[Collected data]
● ● ● ● ● ● ●
#[local] Instance queued_preorder : PreOrder (queued cfg e).
Proof.
  split.
  - intros st. exists []. by rewrite app_nil_r.
  - intros a b c (cs & Hcs & Hk) (cs' & Hcs' & Hk'). exists (cs ++ cs').
    rewrite Hcs', Hcs, app_assoc. split; [done|by apply Forall_app].
Qed.

(** A statement that leaves the headers as they are. *)
Lemma queued_same {A} (m : handler A) :
  (∀ st, res_cookies (st_res (m st).2) = res_cookies (st_res st)) →
  stable (queued cfg e) m.
Proof. intros Hm st. exists []. by rewrite app_nil_r. Qed.

Lemma queued_send s : stable (queued cfg e) (send s).
Proof.
  apply queued_same. intros st. unfold send, check_headers. eff_unfold.
  by destruct (res_sent (st_res st)).
Qed.

Lemma queued_run {A} (q : database → result exn A * database) :
  stable (queued cfg e) (run q).
Proof. apply queued_same. intros st. unfold run. by destruct (q _). Qed.

Lemma queued_lift_result {A} (r : result exn A) :
  stable (queued cfg e) (lift_result r).
Proof. apply queued_same. by destruct r. Qed.

Lemma queued_add_header c :
  known_header cfg e c → stable (queued cfg e) (add_header c).
Proof.
  intros Hc st. unfold add_header, check_headers. eff_unfold.
  destruct (res_sent (st_res st)); [reflexivity|]. simpl.
  exists [c]. split; [done|by constructor].
Qed.

(** The session cookie is queued when [jwt.sign] returns. *)
Lemma queued_start_session u : stable (queued cfg e) (start_session cfg e u).
Proof.
  intros st. unfold start_session, jwt_sign.
  destruct (truthy _); cbn [lift_result]; [|reflexivity].
  rewrite eff_bind_ret_l. revert st. apply (stable_bind (queued cfg e)).
  - apply queued_add_header. right. by eexists _, _.
  - intros _. apply queued_send.
Qed.

Ltac queued_step :=
  match goal with
  | |- stable _ _ => stable_step
  | |- stable _ (start_session _ _ _) => apply queued_start_session
  | |- stable _ (run _) => apply queued_run
  | |- stable _ (lift_result _) => apply queued_lift_result
  | |- stable _ (exec _) => by apply queued_same
  | |- stable _ (set_locals_errors _) => by apply queued_same
  | |- stable _ (set_locals_user _) => by apply queued_same
  | |- stable _ (console_log _) => by apply queued_same
  | |- stable _ (print_all _) =>
      apply queued_same; intros ?; by rewrite print_all_run
  | |- stable _ (res_render _ _) => apply queued_send
  | |- stable _ (res_redirect _) => apply queued_send
  | |- stable _ (res_clearCookie _ _) => apply queued_add_header; by left
  | |- stable _ (res_cookie _ _ _) =>
      apply queued_add_header; right; by eexists _, _
  end.

Lemma queued_route_handler r req :
  stable (queued cfg e) (route_handler cfg e r req).
Proof.
  destruct r; simpl;
    unfold get_home, get_logout, get_create_post, post_create_post, get_post,
      get_edit_post, post_edit_post, post_delete_post, post_register,
      get_login, post_login, mustBeLoggedIn, fetch_owned_post,
      compare_password, sharedPostValidation;
    repeat queued_step.
Qed.
(** C28: Max-Age and Expires of the session cookie agree.  The client
    reads from the line Set-Cookie of a session a Max-Age of 86400 seconds
    and, in the attribute Expires, the date that [toUTCString] wrote for
    24 hours after the response, as the time value of that date without
    its milliseconds: a client that goes by Expires drops the cookie less
    than a second before a client that goes by Max-Age. *)
Theorem session_expires_agrees e id name :
  0 ≤ now e → now e + 86400000 ≤ iso_max →
  ∃ c, set_cookie_line e (session_cookie cfg e id name) ≫= set_cookie_parse
       = Some c
       ∧ received_max_age c = Some 86400
       ∧ received_expires c = Some ((now e + 86400000) / 1000 * 1000)
       ∧ 0 ≤ now e + 86400 * 1000 - (now e + 86400000) / 1000 * 1000 < 1000.
Proof.
  intros He Hmax. eexists. split; [apply set_cookie_parse_session|].
  cbn [received_max_age received_expires].
  rewrite strip_wsp_utc, parse_utc_date by lia. split_and!; try done; lia_div.
Qed.

(** The request for the logout, as the application receives it. *)
Lemma logout_reads :
  public (js "/logout") = false →
  reads public (RawRequest Get (js "/logout") None NoContent 0)
        (Request GET [js "logout"] ∅ ∅ ∅ None).
Proof. intros Hpub. by exists ∅, [js "logout"]. Qed.
(* ===== verification/Console.v ===== *)
(** * The console of the process

    [console.log] of src/server.js: the lines the handlers print (lines
    104, 116, 136, 152 and 153) and the line of the callback of
    [app.listen] (line 303).  The console is the field [st_log] of the
    state of a handler ([Http.hstate]); [Http.console_log] appends a call
    with its arguments.

    The file defines what one request prints ([console]) and what the
    process has printed after a run ([console_after] on the requests of
    the application, [listen_console] on the requests as they arrive),
    and a reference that reads only the route, the session, the fields
    [title] and [body] and the rows the request names ([lines_of],
    [expected_console]).  Its theorems: the console of a run is the
    reference, whatever the process had printed before
    ([console_after_expected], [listen_console_expected]; [write_only] is
    the lemma that sets what was printed before aside); the console
    holds neither the password of a form nor the hash of a stored
    password ([console_hides_passwords]). *)

From S2P Require Import Spec2Rocq JsString Platform Calendar Store Http Auth Handlers Server Wire.

(** ** Definitions *)

(** The state in a process that had printed [out] before. *)
Definition prefixed (out : list log_line) (st : hstate) : hstate :=
  HState (st_res st) (st_db st) (out ++ st_log st).

(** A computation that only appends to the console: it runs the same in a
    process that had printed [out] before. *)
Definition write_only {A} (m : handler A) : Prop :=
  ∀ out st, m (prefixed out st) = ((m st).1, prefixed out (m st).2).

(** The second state has the console of the first. *)
Definition same_log (st st' : hstate) : Prop := st_log st' = st_log st.

(** A computation that prints nothing. *)
Definition silent {A} (m : handler A) : Prop := stable same_log m.

(** The routes that print nothing. *)
Definition silent_route (r : route) : bool :=
  bool_decide (r ∉ [RCreatePost; RPost; REditPostForm]).

(** Two requests that differ at most in the field [password] of the form. *)
Definition same_but_password (req req' : request) : Prop :=
  req_method req = req_method req' ∧ req_path req = req_path req'
  ∧ req_cookies req = req_cookies req'
  ∧ delete "password"%string (req_body req) = delete "password"%string (req_body req').

(** What a database holds apart from the hashes of the passwords: the name
    of each user and the posts. *)
Definition public_rows (db : database) : gmap Z value * gmap Z post :=
  (user_username <$> rows (user_table db), rows (post_table db)).

Definition same_public (db db' : database) : Prop :=
  public_rows db = public_rows db'.

(** Line 303: the callback of [app.listen]. *)
Definition startup_line : log_line :=
  [LogString (js "Server running on port 3000")].

Section console.
Context `{!Sqlite, !Bcrypt, !Jwt, !Clock}.
Variable cfg : config.

(** What the process prints while it answers one request. *)
Definition console (e : env) (req : request) (db : database) : list log_line :=
  st_log (app cfg e req (HState fresh_response db [])).2.

(** The console of the process after a run: a request is answered in a
    process that has printed what the requests before it printed. *)
Fixpoint console_after (inputs : list (env * request)) (db : database)
    (out : list log_line) : list log_line :=
  match inputs with
  | [] => out
  | (e, req) :: rest =>
      let st := (app cfg e req (HState fresh_response db out)).2 in
      console_after rest (st_db st) (st_log st)
  end.

(** The reference: the lines of a request, from its route, its session,
    its fields and the rows it names. *)
Definition lines_of (e : env) (req : request) (db : database) : list log_line :=
  match match_route (req_method req) (req_path req) with
  | Some (RCreatePost, _) =>
      match session cfg e req,
            req_body req !! "title"%string, req_body req !! "body"%string with
      | Some c, Some title, Some body =>
          if has_errors (post_errors title body) then []
          else user_line (Some c)
               :: (if select_user_by_id (userId c) db is Some _
                   then [author_line (userId c)] else [])
      | _, _, _ => []
      end
  | Some (RPost, params) =>
      match select_post_with_author (param_id (set_params params req)) db with
      | Some p => [[LogPost p]]
      | None => []
      end
  | Some (REditPostForm, params) =>
      match session cfg e req,
            select_post_by_id (param_id (set_params params req)) db with
      | Some _, Some p => owner_lines p
      | _, _ => []
      end
  | _ => []
  end.

(** The reference for a run: the lines of each request on the database
    the requests before it left. *)
Fixpoint expected_console (inputs : list (env * request)) (db : database)
    : list log_line :=
  match inputs with
  | [] => []
  | (e, req) :: rest =>
      lines_of e req db ++ expected_console rest (handle cfg e req db).2
  end.

End console.

Section wire_console.
Context `{!Sqlite, !Bcrypt, !Jwt, !Clock, !Json, !Querystring}.
Variable cfg : config.
Variable public : jsstring → bool.

(** The request the middleware and the router hand to the application, if
    they do. *)
Definition handed_on (raw : raw_request) : option request :=
  match read_body raw with
  | Throw _ => None
  | Ok body =>
      if is_static public raw then None
      else
        segs ← path_segments (pathname (raw_url raw));
        path ← decode_params segs;
        _ ← verb_method (raw_verb raw);
        Some (parsed raw path body)
  end.

Definition requests_of (inputs : list (env * raw_request))
    : list (env * request) :=
  omap (λ i, pair i.1 <$> handed_on i.2) inputs.

(** The console of the server that [app.listen] starts, after the requests
    that arrived. *)
Fixpoint wire_console (inputs : list (env * raw_request)) (db : database)
    (out : list log_line) : list log_line :=
  match inputs with
  | [] => out
  | (e, raw) :: rest =>
      match handed_on raw with
      | Some req =>
          let st := (app cfg e req (HState fresh_response db out)).2 in
          wire_console rest (st_db st) (st_log st)
      | None => wire_console rest db out
      end
  end.

Definition listen_console (inputs : list (env * raw_request)) (db : database)
    : list log_line :=
  wire_console inputs db [startup_line].

End wire_console.

(** ** Inputs of the examples *)

(** The run of [Server.scenario], then the author asks for the form that
    edits the post. *)
Definition console_scenario : list (env * request) :=
  scenario
  ++ [(example_env,
       with_cookie alice_cookie (Request GET [js "edit-post"; js "1"] ∅ ∅ ∅ None))].

(** A new post sent with a field [password], and the database of the
    examples with another hash for the password of its user. *)
Definition hello_with_password (password : string) : request :=
  with_cookie alice_cookie
    (example_form "create-post"
       [("title", "Hi"); ("body", "World"); ("password", password)]%string).

Definition rehashed_db : database :=
  Database
    (Table (<[1%Z := User 1 (VStr (js "alice1")) (VStr (js "another hash"))]>
              (rows (user_table hello_db)))
           (seq (user_table hello_db)))
    (post_table hello_db).

(** ** The handlers only write the console *)

Section write_only.
Context {A B : Type}.

Lemma write_only_ret (a : A) : write_only (mret a).
Proof. by intros out st. Qed.

Lemma write_only_throw (e : exn) : write_only (@throw _ _ A e).
Proof. by intros out st. Qed.

Lemma write_only_bind (m : handler A) (f : A → handler B) :
  write_only m → (∀ a, write_only (f a)) → write_only (m ≫= f).
Proof.
  intros Hm Hf out st. specialize (Hm out st). eff_unfold. rewrite Hm.
  destruct (m st) as [[a|e] st']; simpl; [apply Hf|done].
Qed.

Lemma write_only_fmap (g : A → B) (m : handler A) :
  write_only m → write_only (g <$> m).
Proof. intros Hm. apply write_only_bind; [done|]. by intros a out st. Qed.

Lemma write_only_try_catch (m : handler A) (h : exn → handler A) :
  write_only m → (∀ x, write_only (h x)) → write_only (try_catch m h).
Proof.
  intros Hm Hh out st. specialize (Hm out st). unfold try_catch. rewrite Hm.
  destruct (m st) as [[a|x] st']; simpl; [done|apply Hh].
Qed.

Lemma write_only_modify (f : hstate → hstate) :
  (∀ out st, f (prefixed out st) = prefixed out (f st)) →
  write_only (modify_state f).
Proof. intros Hf out st. eff_unfold. simpl. by rewrite Hf. Qed.

Lemma write_only_query (q : database → A) : write_only (query q).
Proof. by intros out st. Qed.

Lemma write_only_run (q : database → result exn A * database) :
  write_only (run q).
Proof. intros out st. unfold run. simpl. by destruct (q (st_db st)). Qed.

Lemma write_only_property (o : option A) : write_only (property o).
Proof. destruct o; by intros out st. Qed.

Lemma write_only_lift_result (r : result exn A) : write_only (lift_result r).
Proof. destruct r; by intros out st. Qed.

End write_only.

Lemma write_only_check_headers : write_only check_headers.
Proof.
  intros out st. unfold check_headers. eff_unfold. simpl.
  by destruct (res_sent (st_res st)).
Qed.

Lemma write_only_console_log args : write_only (console_log args).
Proof.
  apply write_only_modify. intros out st. unfold printed, prefixed. simpl.
  by rewrite app_assoc.
Qed.

Ltac write_only_step :=
  match goal with
  | |- write_only (_ ≫= _) => apply write_only_bind; [|intros ?]
  | |- write_only (_ <$> _) => apply write_only_fmap
  | |- write_only (try_catch _ _) => apply write_only_try_catch; [|intros ?]
  | |- write_only (match ?x with _ => _ end) => destruct x
  | |- write_only (let _ := _ in _) => cbv zeta
  | |- write_only (mret _) => apply write_only_ret
  | |- write_only (throw _) => apply write_only_throw
  | |- write_only (query _) => apply write_only_query
  | |- write_only (run _) => apply write_only_run
  | |- write_only (property _) => apply write_only_property
  | |- write_only (body_field _ _) => apply write_only_property
  | |- write_only (lift_result _) => apply write_only_lift_result
  | |- write_only check_headers => apply write_only_check_headers
  | |- write_only (console_log _) => apply write_only_console_log
  | |- write_only (modify_state _) => apply write_only_modify; by intros ??
  | |- write_only (set_locals_errors _) => unfold set_locals_errors
  | |- write_only (set_locals_user _) => unfold set_locals_user
  | |- write_only (exec _) => unfold exec
  | |- write_only (send _) => unfold send
  | |- write_only (add_header _) => unfold add_header
  | |- write_only (res_render _ _) => unfold res_render
  | |- write_only (res_redirect _) => unfold res_redirect
  | |- write_only (res_cookie _ _ _) => unfold res_cookie
  | |- write_only (res_clearCookie _ _) => unfold res_clearCookie
  end.

Ltac solve_write_only := repeat write_only_step.

Lemma write_only_print_all ls : write_only (print_all ls).
Proof. unfold print_all. induction ls; simpl; solve_write_only. done. Qed.

Section handlers.
Context `{!Sqlite, !Bcrypt, !Jwt, !Clock}.
Variable cfg : config.

Lemma write_only_authenticate e req : write_only (authenticate cfg e req).
Proof. unfold authenticate. solve_write_only. Qed.

Lemma write_only_fetch_owned_post req lines k :
  (∀ p, write_only (k p)) → write_only (fetch_owned_post req lines k).
Proof.
  intros Hk. unfold fetch_owned_post. solve_write_only;
    first [apply write_only_print_all | apply Hk].
Qed.

Lemma write_only_route_handler e r req : write_only (route_handler cfg e r req).
Proof.
  destruct r; simpl;
    unfold get_home, get_logout, get_create_post, post_create_post, get_post,
      get_edit_post, post_edit_post, post_delete_post, post_register,
      get_login, post_login, mustBeLoggedIn, start_session, compare_password,
      sharedPostValidation;
    solve_write_only; apply write_only_fetch_owned_post; intros p;
    solve_write_only.
Qed.

Lemma write_only_app e req : write_only (app cfg e req).
Proof.
  unfold app. solve_write_only; [apply write_only_authenticate|].
  apply write_only_route_handler.
Qed.

End handlers.

#[export] Instance same_log_preorder : PreOrder same_log.
Proof. split; [done|]. intros a b c Hab Hbc. unfold same_log in *. congruence. Qed.

Lemma silent_modify (f : hstate → hstate) :
  (∀ st, st_log (f st) = st_log st) → silent (modify_state f).
Proof. intros Hf st. apply Hf. Qed.

Lemma silent_check_headers : silent check_headers.
Proof. intros st. unfold check_headers. eff_unfold. by destruct (res_sent _). Qed.

Lemma silent_run {A} (q : database → result exn A * database) : silent (run q).
Proof. intros st. unfold run. by destruct (q (st_db st)). Qed.

Lemma silent_send s : silent (send s).
Proof.
  intros st. destruct (res_sent (st_res st)) eqn:Hs.
  - by rewrite send_sent.
  - by rewrite send_fresh.
Qed.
● ● ● ● ● ● ●
**What needs to be done**
Both end lines included, restate word for word the lines above from the line with "rewrite Hcs', Hcs, app_assoc." to the line with "(lift_result _) => apply queued_lift_result", and nothing else.

**Result of the exercise**
    rewrite Hcs', Hcs, app_assoc. split; [done|by apply Forall_app].
Qed.

(** A statement that leaves the headers as they are. *)
Lemma queued_same {A} (m : handler A) :
  (∀ st, res_cookies (st_res (m st).2) = res_cookies (st_res st)) →
  stable (queued cfg e) m.
Proof. intros Hm st. exists []. by rewrite app_nil_r. Qed.

Lemma queued_send s : stable (queued cfg e) (send s).
Proof.
  apply queued_same. intros st. unfold send, check_headers. eff_unfold.
  by destruct (res_sent (st_res st)).
Qed.

Lemma queued_run {A} (q : database → result exn A * database) :
  stable (queued cfg e) (run q).
Proof. apply queued_same. intros st. unfold run. by destruct (q _). Qed.

Lemma queued_lift_result {A} (r : result exn A) :
  stable (queued cfg e) (lift_result r).
Proof. apply queued_same. by destruct r. Qed.

Lemma queued_add_header c :
  known_header cfg e c → stable (queued cfg e) (add_header c).
Proof.
  intros Hc st. unfold add_header, check_headers. eff_unfold.
  destruct (res_sent (st_res st)); [reflexivity|]. simpl.
  exists [c]. split; [done|by constructor].
Qed.

(** The session cookie is queued when [jwt.sign] returns. *)
Lemma queued_start_session u : stable (queued cfg e) (start_session cfg e u).
Proof.
  intros st. unfold start_session, jwt_sign.
  destruct (truthy _); cbn [lift_result]; [|reflexivity].
  rewrite eff_bind_ret_l. revert st. apply (stable_bind (queued cfg e)).
  - apply queued_add_header. right. by eexists _, _.
  - intros _. apply queued_send.
Qed.

Ltac queued_step :=
  match goal with
  | |- stable _ _ => stable_step
  | |- stable _ (start_session _ _ _) => apply queued_start_session
  | |- stable _ (run _) => apply queued_run
  | |- stable _ (lift_result _) => apply queued_lift_result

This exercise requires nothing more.